House of cards

de Beau Willimon, depuis 2013, ****

Francis Underwood est un véri­table fils de pute. Pardon, je vou­lais dire : un hon­nête dépu­té. Whip¹ du par­ti démo­crate, il a soi­gneu­se­ment joué sa par­ti­tion dans un but : deve­nir secré­taire d’État, poste le plus en vue du cabi­net — et sans doute trem­plin vers la pré­si­dence quatre ou huit ans plus tard. Las, le pré­sident brise l’ac­cord pas­sé et en choi­sit un autre. Underwood décide alors de pas­ser à l’ac­tion pour cas­ser ceux qui ont pro­vo­qué cette situa­tion, en jouant ses atouts : deve­nir indis­pen­sable en fai­sant pas­ser des lois impas­sables, ali­men­ter la rumeur en infor­mant une jeune jour­na­liste arri­viste, et foutre la merde en fai­sant mon­ter un jeune dépu­té dans la hié­rar­chie poli­tique et en uti­li­sant le pou­voir de lob­bying de l’ONG diri­gée par sa femme.

House of cards est moderne. Pas seule­ment pas les thé­ma­tiques abor­dées (envi­ron­ne­ment, nucléaire, cor­rup­tion, drogues, presse en ligne, éthique poli­tique et jour­na­lis­tique, et consorts), mais aus­si par la forme : Underwood n’hé­site pas à s’a­dres­ser direc­te­ment au spec­ta­teur et c’est une de ces séries où l’u­ni­vers se divise entre méchants et très méchants. Arrivistes, mani­pu­la­teurs, infi­dèles, men­teurs, traîtres, tous les per­son­nages sont prêts à tout pour arri­ver à leurs fins, et la plu­part n’en ont même pas honte (et ceux qui en ont honte sont très mal bar­rés : ils ser­vi­ront de défou­loirs, de fusibles ou de jouets aux autres).
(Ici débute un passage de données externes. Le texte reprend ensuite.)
(* ===== verification/ControlHttp.v ===== *)
(** * internal/controlhttp/server.go: the HTTP boundary of control

    A verified client certificate decides the workload; the path and the query
    decide the operation; every outcome is a status and a JSON text.  The Go
    interfaces [Admission] and [authority.Store] are a record of operations on
    the state behind the server, so that the theorems on the server hold for
    any service; [control_admission] is the one of [ControlApi]. *)
From stdpp Require Import gmap.
From S2P Require Import Prelude GoText GoStrconv GoTime GoJson GoJsonRead GoJsonWire GoUrl DeliveryStream Authority PgTx AuthorityStore.
From S2P Require Import SspGuard SspBody SspRegistry SspEnvelope Registry ControlApi.
Open Scope string_scope.
Open Scope Z_scope.
Open Scope snag_scope.

Record Admission_ (St : Type) := mkAdmission {
  ad_SubmitRegistry : Workload -> bytes -> St -> St * result CtlErr CommitReceipt;
  ad_Submit : Workload -> bytes -> St -> St * result CtlErr CommitReceipt;
  ad_ResolveCase : Workload -> string -> string -> St -> result CtlErr CaseRecord;
  ad_ResolveRegistry : Workload -> Z -> string -> St -> result CtlErr RegistryRecord;
  ad_ListEdgeDeliveries : EdgeDeliveryQuery -> St -> result AErr EdgeDeliveryPage }.
Arguments mkAdmission {St}.
Arguments ad_SubmitRegistry {St}.
Arguments ad_Submit {St}.
Arguments ad_ResolveCase {St}.
Arguments ad_ResolveRegistry {St}.
Arguments ad_ListEdgeDeliveries {St}.

(** The texts of the names of the certificate a request was made with. *)
Record Certificate := mkCertificate {
  crt_dns : list string;
  crt_emails : list string;
  crt_ips : list string;
  crt_uris : list string }.
Record ConnectionState := mkConnection { tls_peers : list Certificate; tls_verified : bool }.

(** [rq_body] is [None] when reading the body fails. *)
Record Request := mkRequest {
  rq_Method : string;
  rq_URL : URL;
  rq_body : option bytes;
  rq_TLS : option ConnectionState }.
Record Response := mkResponse { rs_status : Z; rs_body : bytes }.

(** [sv_zone t] is the offset of the server's local zone at [t], in minutes. *)
Record Server := mkServer {
  sv_tenant : string;
  sv_identities : gmap string Workload;
  sv_maxBodyBytes : Z;
  sv_timeout : Z;
  sv_zone : Z -> Z }.

(** ** New *)
Definition has_prefix (p s : string) : bool := bool_decide (is_Some (strip_prefix p s)).

Definition validSAN (san : string) : bool :=
  existsb (fun prefix => has_prefix prefix san && (len prefix <? len san)) ["dns:"; "email:"; "ip:"; "uri:"].

Definition valid_identity (san : string) (w : Workload) : bool :=
  validSAN san && negb (is_empty (TrimSpace (wl_principal w))) && negb (wl_generation w <? 0)
  && negb ((wl_edge w =s? "") && negb (wl_generation w =? 0))
  && negb ((wl_edge w <>s? "") && (wl_generation w =? 0)).

Definition NewServer (tenant : string) (identities : gmap string Workload) (maxBodyBytes timeout : Z) (zone : Z -> Z)
  : option Server :=
  if is_empty (TrimSpace tenant) || bool_decide (identities = ∅) then None
  else if negb (forallb (fun p => valid_identity p.1 p.2) (map_to_list identities)) then None
  else
    let maxBody := if maxBodyBytes =? 0 then MaxEnvelopeBytes else maxBodyBytes in
    if maxBody <=? 0 then None
    else
      let timeout := if timeout =? 0 then 10 * second else timeout in
      if timeout <=? 0 then None else Some (mkServer tenant identities maxBody timeout zone).

(** ** The workload of a connection *)
Definition lower (a : ascii) : ascii := if in_range 65 90 a then of_code (code a + 32) else a.
Fixpoint ToLower (s : string) : string :=
  match s with EmptyString => "" | String a r => String (lower a) (ToLower r) end.

Definition certificateSANs (c : Certificate) : list string :=
  concat [map (fun n => "dns:" ++ ToLower n) (crt_dns c); map (fun n => "email:" ++ ToLower n) (crt_emails c);
          map (fun n => "ip:" ++ n) (crt_ips c); map (fun n => "uri:" ++ n) (crt_uris c)].

#[export] Instance Workload_eq_decision : EqDecision Workload.
Proof. solve_decision. Defined.

(** The loop over the names: [found] is the identity so far. *)
Fixpoint match_sans (identities : gmap string Workload) (found : option Workload) (sans : list string)
  : option Workload :=
  match sans with
  | [] => found
  | san :: sans =>
      match identities !! san with
      | None => match_sans identities found sans
      | Some identity =>
          match found with
          | Some result => if bool_decide (identity = result) then match_sans identities (Some identity) sans else None
          | None => match_sans identities (Some identity) sans
          end
      end
  end.

Definition workload (s : Server) (state : option ConnectionState) : option Workload :=
  match state with
  | Some c =>
      match tls_peers c with
      | cert :: _ => if tls_verified c then match_sans (sv_identities s) None (certificateSANs cert) else None
      | [] => None
      end
  | None => None
  end.

(** ** Responses *)
Definition writeJSON (status : Z) (text : string) : Response := mkResponse status (encoded text).
Definition writeError (status : Z) (code : string) : Response :=
  writeJSON status (json_object [("code", json_string code)]).

Definition receiptResponse (r : CommitReceipt) : string := json_object
  [("authority_id", json_string (r_AuthorityID r)); ("revision", dec (r_Revision r));
   ("envelope_id", json_string (r_EnvelopeID r)); ("commitment", json_string (r_Commitment r))].

Definition caseResponse (zone : Z -> Z) (c : CaseRecord) : string := json_object
  [("tenant_id", json_string (cs_TenantID c)); ("case_id", json_string (cs_CaseID c));
   ("envelope_id", json_string (cs_EnvelopeID c)); ("commitment", json_string (cs_Commitment c));
   ("raw", json_bytes (cs_Raw c)); ("domain", json_string (cs_Domain c));
   ("issuer_edge_id", json_string (cs_IssuerEdgeID c)); ("issuer_edge_generation", dec (cs_IssuerEdgeGeneration c));
   ("routing_epoch", dec (cs_RoutingEpoch c)); ("registry_revision", dec (cs_RegistryRevision c));
   ("registry_hash", json_string (cs_RegistryHash c)); ("expires_at", json_time (zone (cs_ExpiresAt c)) (cs_ExpiresAt c));
   ("authority_revision", dec (cs_AuthorityRevision c))].

Definition registryResponse (g : RegistryRecord) : string := json_object
  [("tenant_id", json_string (rr_TenantID g)); ("revision", dec (rr_Revision g));
   ("envelope_id", json_string (rr_EnvelopeID g)); ("commitment", json_string (rr_Commitment g));
   ("raw", json_bytes (rr_Raw g)); ("routing_epoch", dec (rr_RoutingEpoch g));
   ("previous_commitment", json_string (rr_PreviousCommitment g));
   ("authority_revision", dec (rr_AuthorityRevision g))].

Definition deliveryResponse (d : EdgeDelivery) : string := json_object
  [("sequence", dec (ed_Sequence d)); ("kind", json_string (ed_Kind d)); ("case_id", json_string (ed_CaseID d));
   ("envelope_id", json_string (ed_EnvelopeID d)); ("commitment", json_string (ed_Commitment d));
   ("raw", json_bytes (ed_Raw d)); ("authority_revision", dec (ed_AuthorityRevision d))].

Definition edgePageResponse (p : EdgeDeliveryPage) : string := json_object
  [("deliveries", json_array (map deliveryResponse (dp_Deliveries p)));
   ("high_watermark", dec (dp_HighWatermark p)); ("complete_through", dec (dp_CompleteThrough p))].

(** [MarshalJSON] refuses an instant whose year has not four digits; the
    encoder then writes nothing. *)
Definition writeCase (zone : Z -> Z) (c : CaseRecord) : Response :=
  if four_digit_year (cs_ExpiresAt c + zone (cs_ExpiresAt c) * minute) then writeJSON 200 (caseResponse zone c)
  else mkResponse 200 "".

(** ** Errors: [errors.Is] over the wrapped values *)
Definition is_deadline (e : CtlErr) : bool :=
  match e with CtlAuthority (ErrPg _ (PgOther "context deadline exceeded")) => true | _ => false end.

Definition typedControlOutcome (e : CtlErr) : option (Z * string) :=
  match e with
  | CtlUnauthorized | CtlAuthority ErrEdgeNotActive => Some (403, "forbidden")
  | CtlExpiredInput | CtlAuthority ErrRegistryHalted => Some (410, "gone")
  | CtlAuthority ErrConflictingCase | CtlAuthority ErrFinalAdviceAlreadySet | CtlAuthority ErrConflictingRegistry
  | CtlAuthority ErrRegistryRevisionSequence | CtlAuthority ErrRegistryEquivocation
  | CtlAuthority ErrRegistryRollback | CtlAuthority ErrEdgeGenerationRollback => Some (409, "conflict")
  | CtlAuthority ErrInvalidRequest | CtlAuthority ErrCaseBinding | CtlAuthority ErrRegistryBinding
  | CtlInvalidCaseBinding => Some (422, "unprocessable")
  | e => if is_deadline e then Some (504, "deadline_exceeded") else None
  end.

Definition writeAdmissionError (e : CtlErr) : Response :=
  match typedControlOutcome e with
  | Some (status, code) => writeError status code
  | None =>
      match e with
      | CtlAuthority ErrCaseNotFound | CtlAuthority ErrRegistryNotFound => writeError 422 "unprocessable"
      | CtlRejected _ => writeError 400 "rejected"
      | _ => writeError 503 "unavailable"
      end
  end.

Definition writeStoreError (e : CtlErr) : Response :=
  match typedControlOutcome e with
  | Some (status, code) => writeError status code
  | None =>
      match e with
      | CtlAuthority ErrCaseNotFound | CtlAuthority ErrRegistryNotFound | CtlAuthority ErrRegistryHeadNotFound =>
          writeError 404 "not_found"
      | _ => writeError 503 "unavailable"
      end
  end.

(** ** Handlers *)
Definition readRaw (body : option bytes) (limit : Z) : option bytes :=
  raw ← body;
  let raw := limit_reader (int64 (limit + 1)) raw in
  if (len raw =? 0) || (limit <? len raw) then None else Some raw.

Definition TrimPrefix (p s : string) : string := default s (strip_prefix p s).

Definition edgePage (query : string) : option (Z * Z) :=
  after ← match query_get query "after_sequence" with
          | EmptyString => Some 0
          | text => match ParseInt text with
                    | Some n => if n <? 0 then None else Some n
                    | None => None
                    end
          end;
  limit ← match query_get query "limit" with
          | EmptyString => Some 100
          | text => match ParseInt text with
                    | Some n => if (n <? 1) || (1000 <? n) then None else Some n
                    | None => None
                    end
          end;
  Some (after, limit).

Section Handlers.
Context {St : Type} (api : Admission_ St) (s : Server).

Definition submit (r : Request) (w : Workload) (registry : bool) (st : St) : St * Response :=
  match readRaw (rq_body r) (sv_maxBodyBytes s) with
  | None => (st, writeError 413 "body_too_large")
  | Some raw =>
      let '(st, receipt) := if registry then ad_SubmitRegistry api w raw st else ad_Submit api w raw st in
      (st, match receipt with
           | Err e => writeAdmissionError e
           | Ok receipt => writeJSON 200 (receiptResponse receipt)
           end)
  end.

Definition handleResolveCase (r : Request) (w : Workload) (st : St) : Response :=
  let caseID := TrimPrefix "/v1/cases/" (url_Path (rq_URL r)) in
  if is_empty caseID || has_char "/" caseID then writeError 400 "invalid_case_query"
  else
    let commitment := query_get (url_RawQuery (rq_URL r)) "commitment" in
    if is_empty commitment then writeError 400 "invalid_case_query"
    else match ad_ResolveCase api w caseID commitment st with
         | Err e => writeStoreError e
         | Ok record => writeCase (sv_zone s) record
         end.

Definition handleResolveRegistry (r : Request) (w : Workload) (st : St) : Response :=
  let revisionText := TrimPrefix "/v1/registries/" (url_Path (rq_URL r)) in
  if is_empty revisionText || has_char "/" revisionText then writeError 400 "invalid_registry_query"
  else
    let commitment := query_get (url_RawQuery (rq_URL r)) "commitment" in
    match ParseInt revisionText with
    | None => writeError 400 "invalid_registry_query"
    | Some revision =>
        if (revision <=? 0) || is_empty commitment then writeError 400 "invalid_registry_query"
        else match ad_ResolveRegistry api w revision commitment st with
             | Err e => writeStoreError e
             | Ok record => writeJSON 200 (registryResponse record)
             end
    end.

Definition reconcile (r : Request) (w : Workload) (st : St) : Response :=
  match split_on "/" (TrimPrefix "/v1/edges/" (url_Path (rq_URL r))) with
  | [edge; generations; generationText; deliveries] =>
      if is_empty edge || (generations <>s? "generations") || (deliveries <>s? "deliveries")
      then writeError 404 "not_found"
      else match ParseInt generationText with
           | None => writeError 403 "forbidden"
           | Some generation =>
               if (generation <=? 0) || (wl_edge w <>s? edge) || negb (wl_generation w =? generation)
               then writeError 403 "forbidden"
               else match edgePage (url_RawQuery (rq_URL r)) with
                    | None => writeError 400 "invalid_edge_query"
                    | Some (after, limit) =>
                        match ad_ListEdgeDeliveries api
                                {| dq_TenantID := sv_tenant s; dq_EdgeID := edge; dq_PrincipalID := wl_principal w;
                                   dq_EdgeGeneration := generation; dq_AfterSequence := after; dq_Limit := limit |} st with
                        | Err e => writeStoreError (CtlAuthority e)
                        | Ok page => writeJSON 200 (edgePageResponse page)
                        end
                    end
           end
  | _ => writeError 404 "not_found"
  end.

Definition ServeHTTP (r : Request) (st : St) : St * Response :=
  match workload s (rq_TLS r) with
  | None => (st, writeError 401 "unauthenticated")
  | Some w =>
      let path := url_Path (rq_URL r) in
      if (rq_Method r =s? "POST") && (path =s? "/v1/registries") then submit r w true st
      else if (rq_Method r =s? "POST") && (path =s? "/v1/cases") then submit r w false st
      else if (rq_Method r =s? "POST") && (path =s? "/v1/advice") then submit r w false st
      else if (rq_Method r =s? "GET") && has_prefix "/v1/cases/" path then (st, handleResolveCase r w st)
      else if (rq_Method r =s? "GET") && has_prefix "/v1/registries/" path then (st, handleResolveRegistry r w st)
      else if (rq_Method r =s? "GET") && has_prefix "/v1/edges/" path then (st, reconcile r w st)
      else (st, writeError 404 "not_found")
  end.
End Handlers.

(** ** The service of [ControlApi] behind the server: one call reads one state
    of the ledger *)
Definition control_admission `{Jcs} `{Ed25519} (s : ControlService) (clock : nat -> Z)
  (envs : nat -> AttemptEnv) (others : nat -> DB -> DB) : Admission_ DB :=
  mkAdmission (fun w raw db => SubmitRegistry s clock w raw envs others db)
              (fun w raw db => Submit s clock (fun _ => db) w raw envs others db)
              (fun w caseID commitment db => ControlResolveCase s clock (fun _ => db) w caseID commitment)
              (fun w revision commitment db => ControlResolveRegistry s db w revision commitment)
              ListEdgeDeliveries.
Underwood appré­cie le billard en trois bandes, au point que lui-même semble par­fois jouer deux cartes oppo­sées simul­ta­né­ment juste pour voir ce que ça don­ne­ra, et même le spec­ta­teur doit par­fois faire un effort pour se sou­ve­nir de son but ini­tial — dégom­mer le vice-pré­sident, le secré­taire d’État et les autres pour deve­nir le loup Alpha.

La réa­li­sa­tion est extrê­me­ment soi­gnée : la série a des moyens consé­quents, une liste de pro­duc­teurs longue comme le bras, les deux pre­miers épi­sodes ont été réa­li­sés par David Fincher et ses suc­ces­seurs ont sui­vi la ligne. Photo réus­sie, acteurs impec­cables, dia­logues cise­lés, tout est bon là-dedans — sauf le fond des per­son­nages, bien sûr.

L’ensemble est donc une série de poli­tique-fic­tion noire, pre­nante, acerbe, cynique même ; ça ne donne pas for­cé­ment envie de voter ni de payer des impôts, mais c’est fort réussi.

¹ Membre d’un groupe par­le­men­taire char­ger d’as­su­rer sa cohé­sion et le res­pect des consignes de vote.